7. Além disso, neste encontro convosco desejo referir-me a um sector extremamente decisivo para a Igreja, que é o dos Institutos religiosos e das outras pessoas consagradas. Eles têm contribuído de maneira determinante, não só para a evangelização das vossas terras, mas também para formar em boa medida a própria identidade cultural da Costa Rica, fortalecendo de modo muito significativo a actual acção pastoral nos vários sectores.

A Igreja não cessa de dar graças ao Espírito pela vida consagrada, que Ele mesmo suscitou no seu seio, a qual "assenta as suas raízes no Evangelho e produz frutos abundantes em cada estação" (Vita consecrata, 5).

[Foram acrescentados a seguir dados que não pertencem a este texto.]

Lemma mapPullRequests_spec orgUrl w prs :
  forall s,
  exists rs s',
    mapAsync (fun pr => Azure.mapPullRequest pr orgUrl) prs w s = (Returned rs, s') /\
    trace s' = trace s /\
    Forall2 (normalized orgUrl) prs rs /\
    map PullRequest.number rs = map (fun pr => Azure.pullRequestId pr ?? 0) prs /\
    map PullRequest.state rs = map (fun pr => Azure.mapPrState (Azure.status pr)) prs.
Proof.
  induction prs as [| pr prs IH]; intro s.
  - exists [], s. simpl. repeat split; constructor.
  - destruct (mapPullRequest_spec pr orgUrl w s) as (r & s1 & R & T & N & S & _).
    destruct (IH s1) as (rs & s2 & Rs & Ts & F & Ns & Ss).
    exists (r :: rs), s2. simpl. unfold bind at 1. rewrite R.
    unfold bind at 1. rewrite Rs. simpl.
    repeat split.
    + congruence.
    + constructor; [now exists w, s, s1 | exact F].
    + now rewrite N, Ns.
    + now rewrite S, Ss.
Qed.

Lemma isClosedStatus_spec pr :
  Azure.isClosedStatus pr = true
  <-> Azure.status pr = Some 2%Z \/ Azure.status pr = Some 3%Z.
Proof.
  unfold Azure.isClosedStatus. destruct (Azure.status pr) as [n |].
  - rewrite orb_true_iff, !Z.eqb_eq. split; intros [H | H]; [left | right | left | right];
      congruence.
  - split; [discriminate | intros [H | H]; discriminate].
Qed.

Lemma closed_status_state pr :
  Azure.isClosedStatus pr = true ->
  Azure.mapPrState (Azure.status pr) <> PullRequestState.open.
Proof.
  intro H. apply isClosedStatus_spec in H. destruct H as [-> | ->]; discriminate.
Qed.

Alguns destes frutos são bem visíveis através nas numerosas obras e instituições dedicadas à educação, ao apostolado juvenil, ao cuidado dos enfermos ou à atenção às múltiplas formas de pobreza e de marginalização. Contudo, além das suas actividades concretas, a comunidade eclesial deve valorizar o facto de que constitui "uma manifestação particularmente rica dos valores evangélicos e uma actuação mais completa do objectivo da Igreja" (Vita consecrata, 32). O desenvolvimento da vida consagrada em cada uma das Igrejas particulares denota, de certa forma, a sua capacidade de apresentar Jesus Cristo com um vigor e um atractivo que sejam capazes de suscitar em muitos dos seus membros os desejos de O seguir com uma radicalidade evangélica total.

Por isso, é aos Pastores que cabe o dever de promover as vocações também para a vida consagrada, e de velar para que seja respeitada a identidade própria de cada Instituto (cf. Código de Direito Canónico, cânn. 385 e 586), em cuja ordem devem fomentar entre os fiéis a estima de uma vida totalmente consagrada a Deus e estabelecer formas de pastoral vocacional que manifestem "o compromisso conjunto de toda a Igreja" neste campo (cf.Vita consecrata, 64).

8. Então encorajo-vos, queridos Irmãos Bispos da Costa Rica, a continuar a dar um renovado impulso às tarefas da nova evangelização, para cumular com a mensagem de Cristo os anseios mais profundos de todos os membros do Povo de Deus:  crianças e jovens, enfermos e idosos, mulheres e homens, famílias e povos, pobres e desamparados. Ponho debaixo da salvaguarda de Nossa Senhora dos Anjos, Mãe e Advogada do Povo da Costa Rica, os propósitos pastorais que vos animam e que, com a estreita colaboração dos sacerdotes, das pessoas consagradas e dos leigos comprometidos, hão-de revigorar no início deste milénio a determinação da fé nas Igrejas  particulares  que  vos  foram confiadas.

Enquanto agradeço a generosidade com que desempenhais o vosso ministério, peço-vos que transmitais às comunidades que esperam por vós depois desta visita ad Limina, a saudação cordial e a proximidade afectuosa do Papa, juntamente com a Bênção apostólica, que vos concedo do íntimo do coração.